Posted by Carolyn Marenger on 01/24/08 10:51

McKirahan wrote:
> "Carolyn Marenger" <cajunk@marenger.com> wrote in message
> news:5a282$4797516b$cf70133e$25433@PRIMUS.CA...
>> McKirahan wrote:
>>> "Carolyn Marenger" <cajunk@marenger.com> wrote in message
>>> news:81d7b$47973b05$cf70133e$360@PRIMUS.CA...
>>>> McKirahan wrote:
>>>>> "Carolyn Marenger" <cajunk@marenger.com> wrote in message
>>>>> news:7c0f$4795ea54$cf70133e$1079@PRIMUS.CA...
>>>>>> McKirahan wrote:
>>>>>>> "Carolyn Marenger" <cajunk@marenger.com> wrote in message
>>>>>>> news:74fb1$479501d1$cf70133e$7458@PRIMUS.CA...
>>>>>>>> Can someone point me in the direction of some good documentation on
>>>>> text
>>>>>>>> parsing?
>>>>>>>>
>>>>>>>> I want to take a bunch of text files (rtf), read them in and dump
> the
>>>>>>>> contents in a database. The files are effectively a flat file
>>>>> database,
>>>>>>>> with I suspect some fairly intricate programming needed to process
>>> the
>>>>>>>> files. Unfortunately, they are laid out for human readability, not
>>>>> data
>>>>>>>> conversion.
>>>>>>> A few questions.
>>>>>>>
>>>>>>> How many is a "bunch"?
>>>>>>> What would the target database be -- MySQL?
>>>>>>> What table and column structures do you envision?
>>>>>>> Perhaps simply a single table with two columns:
>>>>>>> filename (key) and a memo field containing the data?
>>>>>>> What is the purpose behind doing this?
>>>>>>>
>>>>>> A few answers
>>>>>>
>>>>>> A bunch is about a dozen.
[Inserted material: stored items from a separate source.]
(** * Reference counting of actors: [calico/felix/refcount.py]

    A shallow embedding of [ReferenceManager], [RefCountedActor] and
    [RefHelper], followed by the properties of the life-cycle protocol.

    Python objects are held in a store indexed by references, so that the
    identity tests of the source ([is], membership of an object in a set)
    are comparisons of references.  A handler of an actor is a function of
    the actor's state that either raises or returns a new state together
    with the messages it sent, in order; the state a handler leaves behind
    when it raises is not kept. *)

From stdpp Require Import base option list sets gmap strings.
From Stdlib Require Import ZArith Lia.

Local Open Scope Z_scope.

(** ** Values shared by the manager and its clients *)

(** [object_id]: an opaque hashable value. *)
Abbreviation ObjectId := string.
(** A reference to a Python object (its identity). *)
Abbreviation ActorRef := nat.
(** A callable handed to [get_and_incref].  The manager keeps callbacks in a
    Python [set], which compares them by hash and [==]: callables that are
    equal (two bound methods of one object, say) are the same [Callback]
    here, and a set holds such a callback once. *)
Abbreviation Callback := nat.

(** The four module constants [CREATED], [STARTING], [LIVE], [STOPPING]. *)
Inductive RefMgmtState : Set :=
| CREATED
| STARTING
| LIVE
| STOPPING.

#[global] Instance RefMgmtState_eq_dec : EqDecision RefMgmtState.
Proof. solve_decision. Defined.

(** Fields of [RefCountedActor] that the manager owns.  [_manager] is a weak
    proxy of the only manager there is and is left implicit. *)
Record RefCountedActor : Set := mkActor {
  _id : option ObjectId;
  ref_mgmt_state : RefMgmtState;
  ref_count : Z
}.

(** [RefCountedActor.__init__]. *)
Definition new_actor : RefCountedActor :=
  {| _id := None; ref_mgmt_state := CREATED; ref_count := 0 |}.

Definition with_id (i : ObjectId) (a : RefCountedActor) : RefCountedActor :=
  {| _id := Some i; ref_mgmt_state := ref_mgmt_state a; ref_count := ref_count a |}.
Definition with_state (st : RefMgmtState) (a : RefCountedActor) : RefCountedActor :=
  {| _id := _id a; ref_mgmt_state := st; ref_count := ref_count a |}.
Definition with_count (n : Z) (a : RefCountedActor) : RefCountedActor :=
  {| _id := _id a; ref_mgmt_state := ref_mgmt_state a; ref_count := n |}.

(** ** Handlers: state, sent messages, exceptions *)

Inductive Exn : Set :=
| AssertionError
| AttributeError
| KeyError.

Inductive result (A : Type) : Type :=
| Ok (a : A)
| Raise (e : Exn).
Arguments Ok {A} a.
Arguments Raise {A} e.

Section handler.
Context {St Msg : Type}.

Definition handler (A : Type) : Type := St → result (A * St * list Msg).

Definition ret {A} (a : A) : handler A := λ s, Ok (a, s, []).

Definition bind {A B} (m : handler A) (k : A → handler B) : handler B :=
  λ s, match m s with
       | Raise e => Raise e
       | Ok (a, s1, out1) =>
           match k a s1 with
           | Raise e => Raise e
           | Ok (b, s2, out2) => Ok (b, s2, out1 ++ out2)
           end
       end.

Definition gets {A} (f : St → A) : handler A := λ s, Ok (f s, s, []).
Definition modify (f : St → St) : handler unit := λ s, Ok (tt, f s, []).
Definition send (m : Msg) : handler unit := λ s, Ok (tt, s, [m]).
Definition raise {A} (e : Exn) : handler A := λ _, Raise e.

(** The [assert] statement. *)
Definition assert (b : bool) : handler unit :=
  if b then ret tt else raise AssertionError.

(** [for x in xs: body x]. *)
Fixpoint for_each {A} (xs : list A) (body : A → handler unit) : handler unit :=
  match xs with
  | [] => ret tt
  | x :: xs' => bind (body x) (λ _, for_each xs' body)
  end.
End handler.

Declare Scope handler_scope.
Delimit Scope handler_scope with handler.
Notation "x ←' m ; k" := (bind m (λ x, k))
  (at level 100, m at next level, right associativity, only parsing) : handler_scope.
Notation "m ;;' k" := (bind m (λ _, k))
  (at level 100, right associativity, only parsing) : handler_scope.

(** ** Python containers *)

(** [d[k]] on a [collections.defaultdict(set)]: a missing key is inserted with
    the empty set before it is returned. *)
Definition defaultdict_getitem {V} `{Empty V} (d : gmap ObjectId V) (k : ObjectId)
  : V * gmap ObjectId V :=
  match d !! k with
  | Some v => (v, d)
  | None => (∅, <[k := ∅]> d)
  end.

(** [d[k].add(x)] and [d[k].discard(x)] on a [defaultdict(set)]. *)
Definition defaultdict_add `{Countable A} (d : gmap ObjectId (gset A)) (k : ObjectId) (x : A)
  : gmap ObjectId (gset A) :=
  let '(v, d1) := defaultdict_getitem d k in <[k := v ∪ {[x]}]> d1.

Definition defaultdict_discard `{Countable A} (d : gmap ObjectId (gset A)) (k : ObjectId) (x : A)
  : gmap ObjectId (gset A) :=
  let '(v, d1) := defaultdict_getitem d k in <[k := v ∖ {[x]}]> d1.

(** ** [class ReferenceManager(Actor)] *)

Module Manager.

(** What a handler of the manager does to the outside, in program order:
    calls of the two hooks that subclasses override, messages to the
    managed actors, and greenlets spawned for referrers' callbacks. *)
Inductive Msg : Set :=
| Create (object_id : ObjectId) (obj : ActorRef)
    (* [self._create(object_id)] returned [obj] *)
| Start (obj : ActorRef)
    (* [obj.start()] *)
| OnObjectStarted (obj_id : ObjectId) (obj : ActorRef)
    (* [self._on_object_started(obj_id, obj)] *)
| OnUnreferenced (obj : ActorRef)
    (* [obj.on_unreferenced(async=True)] *)
| Spawn (cb : Callback) (object_id : ObjectId) (obj : ActorRef).
    (* [gevent.spawn(cb, object_id, obj)] *)

#[global] Instance Msg_eq_dec : EqDecision Msg.
Proof. solve_decision. Defined.

(** The manager's three dictionaries, and the store of the actors it has
    created ([heap]): an actor dropped from the dictionaries stays in the
    store, as it does in Python while a message in flight refers to it. *)
Record ReferenceManager : Type := mkManager {
  heap : gmap ActorRef RefCountedActor;
  objects_by_id : gmap ObjectId ActorRef;
  stopping_objects_by_id : gmap ObjectId (gset ActorRef);
  pending_ref_callbacks : gmap ObjectId (gset Callback)
}.

(** [ReferenceManager.__init__]. *)
Definition init : ReferenceManager :=
  {| heap := ∅; objects_by_id := ∅;
     stopping_objects_by_id := ∅; pending_ref_callbacks := ∅ |}.

Definition set_heap (f : gmap ActorRef RefCountedActor → gmap ActorRef RefCountedActor)
    (s : ReferenceManager) : ReferenceManager :=
  {| heap := f (heap s); objects_by_id := objects_by_id s;
     stopping_objects_by_id := stopping_objects_by_id s;
     pending_ref_callbacks := pending_ref_callbacks s |}.
Definition set_objects_by_id (f : gmap ObjectId ActorRef → gmap ObjectId ActorRef)
    (s : ReferenceManager) : ReferenceManager :=
  {| heap := heap s; objects_by_id := f (objects_by_id s);
     stopping_objects_by_id := stopping_objects_by_id s;
     pending_ref_callbacks := pending_ref_callbacks s |}.
Definition set_stopping_objects_by_id
    (f : gmap ObjectId (gset ActorRef) → gmap ObjectId (gset ActorRef))
    (s : ReferenceManager) : ReferenceManager :=
  {| heap := heap s; objects_by_id := objects_by_id s;
     stopping_objects_by_id := f (stopping_objects_by_id s);
     pending_ref_callbacks := pending_ref_callbacks s |}.
Definition set_pending_ref_callbacks
    (f : gmap ObjectId (gset Callback) → gmap ObjectId (gset Callback))
    (s : ReferenceManager) : ReferenceManager :=
  {| heap := heap s; objects_by_id := objects_by_id s;
     stopping_objects_by_id := stopping_objects_by_id s;
     pending_ref_callbacks := f (pending_ref_callbacks s) |}.

Abbreviation M := (@handler ReferenceManager Msg).

(** [obj.field]: a reference outside the store is an object that is not a
    [RefCountedActor] and has none of its attributes. *)
Definition getattr {A} (obj : ActorRef) (field : RefCountedActor → A) : M A :=
  λ s, match heap s !! obj with
       | Some a => Ok (field a, s, [])
       | None => Raise AttributeError
       end.

(** [obj.field = v], on an actor of the store. *)
Definition setattr (obj : ActorRef) (upd : RefCountedActor → RefCountedActor) : M unit :=
  λ s, match heap s !! obj with
       | Some a => Ok (tt, set_heap <[obj := upd a]> s, [])
       | None => Raise AttributeError
       end.

(** [self._create(object_id)], overridden by subclasses: a new instance,
    not started, distinct from every object there is. *)
Definition _create (object_id : ObjectId) : M ActorRef :=
  λ s, let obj := fresh (dom (heap s)) in
       Ok (obj, set_heap <[obj := new_actor]> s, [Create object_id obj]).

(** [self.pending_ref_callbacks[object_id]] and
    [self.stopping_objects_by_id[object_id]], with the insertion that a
    [defaultdict] makes for a missing key. *)
Definition pending_getitem (object_id : ObjectId) : M (gset Callback) :=
  λ s, let '(v, d) := defaultdict_getitem (pending_ref_callbacks s) object_id in
       Ok (v, set_pending_ref_callbacks (λ _, d) s, []).
Definition stopping_getitem (object_id : ObjectId) : M (gset ActorRef) :=
  λ s, let '(v, d) := defaultdict_getitem (stopping_objects_by_id s) object_id in
       Ok (v, set_stopping_objects_by_id (λ _, d) s, []).

(** [d.pop(k)] and [del d[k]]: [KeyError] on a missing key. *)
Definition pop_strict {V} (d : ReferenceManager → gmap ObjectId V)
    (set : (gmap ObjectId V → gmap ObjectId V) → ReferenceManager → ReferenceManager)
    (k : ObjectId) : M unit :=
  λ s, match d s !! k with
       | Some _ => Ok (tt, set (delete k) s, [])
       | None => Raise KeyError
       end.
Basically one large file that was broken
>>> into
>>>>>> sixteen subsets, following the initial letter for each record.
>>>>>>
>>>>>> The target database would be MySQL
>>>>>>
>>>>>> I haven't looked too closely at the data, but I think one main table
>>>>>> with a few linked tables for those cases where there may be more than
>>>>>> one piece of data for a category. There are about 25 categories to
>>> each
>>>>>> record. Eventually there would be additional structure added around
>>> the
>>>>>> imported data, but that isn't relevant to importing the data itself.
>>> (I
>>>>>> will confirm this before beginning to code.
>>>>>>
>>>>>> The purpose: I am a D&D fan and I run games. I would like to be able
>>> to
>>>>>> reference the material and automate much of the process so I don't
> have
>>>>>> to lug and reference 20lbs of books.
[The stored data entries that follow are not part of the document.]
Lemma Borrow_Books (l : Library) (now : Time) (title borrower : string) :
  (Borrow l now title borrower).1 = l
  \/ exists book,
       Books l !! title = Some book
       /\ 0 < AvailableCopies book
       /\ Books (Borrow l now title borrower).1
          = <[title := {| Title := Title book;
                          AvailableCopies := wrapInt (AvailableCopies book - 1) |}]>
            (Books l).
Proof.
  unfold Borrow. destruct (Books l !! title) as [book|]; [|by left].
  destruct (AvailableCopies book <=? 0) eqn:Hle; [by left|].
  right. exists book. apply Z.leb_gt in Hle. done.
Qed.

Lemma Return_Books (l : Library) (title borrower : string) :
  (Return l title borrower).1 = l
  \/ exists book,
       Books l !! title = Some book
       /\ Books (Return l title borrower).1
          = <[title := {| Title := Title book;
                          AvailableCopies := wrapInt (AvailableCopies book + 1) |}]>
            (Books l).
Proof.
  unfold Return. destruct (Loans l !! title) as [loans|]; [|by left].
  destruct (Books l !! title) as [book|]; [|by left].
  destruct (scanLoanIndex borrower loans 0 =? -1); [by left|].
  destruct (loans !! (length loans - 1)%nat); [|by left].
  right. by exists book.
Qed.

(** The full state each operation leaves. *)
Lemma extendLoop_length (borrower : string) (loans : list LoanDetail) :
  forall (rest : list LoanDetail) (i : nat) (loans' : list LoanDetail)
         (e : LoanDetail),
    extendLoop borrower loans i rest = Some (loans', e) ->
    length loans' = length loans.
Proof.
  induction rest as [|x rest IH]; intros i loans' e Hloop; [discriminate|].
  simpl in Hloop. destruct (bool_decide (NameOfBorrower x = borrower)).
  - injection Hloop as <- _. apply length_insert.
  - by eapply IH.
Qed.

Lemma Extend_state (l : Library) (title borrower : string) :
  (Extend l title borrower).1 = l
  \/ exists loans loans',
       Loans l !! title = Some loans
       /\ length loans' = length loans
       /\ (Extend l title borrower).1
          = {| Books := Books l; Loans := <[title := loans']> (Loans l) |}.
Proof.
  unfold Extend. destruct (Loans l !! title) as [loans|] eqn:Hloans; [|by left].
  destruct (extendLoop borrower loans 0 loans) as [[loans' e]|] eqn:Hloop;
    [|by left].
  right. exists loans, loans'. split; [done|]. split; [|done].
  by eapply extendLoop_length.
Qed.

Lemma Borrow_state (l : Library) (now : Time) (title borrower : string) :
  (Borrow l now title borrower).1 = l
  \/ exists book added,
       Books l !! title = Some book
       /\ 0 < AvailableCopies book
       /\ (Borrow l now title borrower).1
          = {| Books := <[title := {| Title := Title book;
                                      AvailableCopies :=
                                        wrapInt (AvailableCopies book - 1) |}]>
                        (Books l);
               Loans := <[title := (loansOf l title ++ [added])%list]> (Loans l) |}.
Proof.
  unfold Borrow. destruct (Books l !! title) as [book|]; [|by left].
  destruct (AvailableCopies book <=? 0) eqn:Hle; [by left|].
  right. apply Z.leb_gt in Hle. by eexists book, _.
Qed.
>>>>> Any chance the RTF files are online so I could look at them?
>>>>>
>>>>> Perhaps http://www.wizards.com/default.asp?x=d20/article/srd35?
>>>>> http://www.wizards.com/d20/files/v35/SRD.zip contains 88 RTF files.
>>>>>
>>>>>
>>>>> Also, I gather, this might be a one-time effort; correct?
>>>>>
>>>>> Not what you requested but ...
>>>>>
>>>>> I've developed a VBScript solution that takes the following approach:
>>>>> for a given folder, each RTF file is opened in MS-Word and saved
>>>>> as a text file which is opened and read then saved in an MS-Access
>>>>> database table containing 3 columns: id (AutoNumber), file, data.
>>>>>
>>>>> Using those 86 RTF files it created a 10MB MS-Access database.
>>>>>
>>>> Yes, they are online. Yes, you can look at them. Yes, those are the
>>>> files except I only care about the 16 monster files. Yes, this is a
> one
>>>> time effort.
>>>>
>>>> My goal is to create a encounter generation program - where I key in
>>>> climate, geography, season, encounter level, time of day, proximity to
>>>> civilization, and the application gives me a suggested random encounter
>>>> suited to the scenario. For example, if the party was wandering around
>>>> the city sewers on a hot summer night, they might encounter a pack of
>>>> giant rats being led by a were rat. I would then want the program to
>>>> determine how many rats, how many hit points each, and any other
>>>> pertinent variable data, including what weapons and treasure the
> wererat
>>>> was carrying and using.
>>>>
>>>> Having the rtfs loaded into a database like your script does, would
>>>> enable faster searches, it would not go the next step and perform the
>>>> various calculations based on the results of the searches. It is a
> good
>>>> start, but if it has stripped any of the rtf encoding, it may make it
>>>> harder to have a script find the various 'fields'.
>>>>
>>>> Thanks, Carolyn
>>> I counted 17 "Monster" prefixed files.
>>>
>>> My version creates ".txt" files which do strip "the rtf encoding".
>>>
>>> An alternative version creates ".htm" files which retains the
>>> formatting you want; I don't think you really want all of the
>>> "rtf encoding" unless you fully understand the specification:
>>> (search on "rtf specification".)
>>>
>>> Perhaps, as an intermediate step, you would like all of the
>>> "Monster" rtfs converted to HTML and made available via
>>> an interface to open one or more for viewing.
>>>
>>> As HTML files they consume 7.5MB.
>>>
>> There are a couple of the monster prefixed files that are not listings
>> of monsters but other information, such as monsters as characters.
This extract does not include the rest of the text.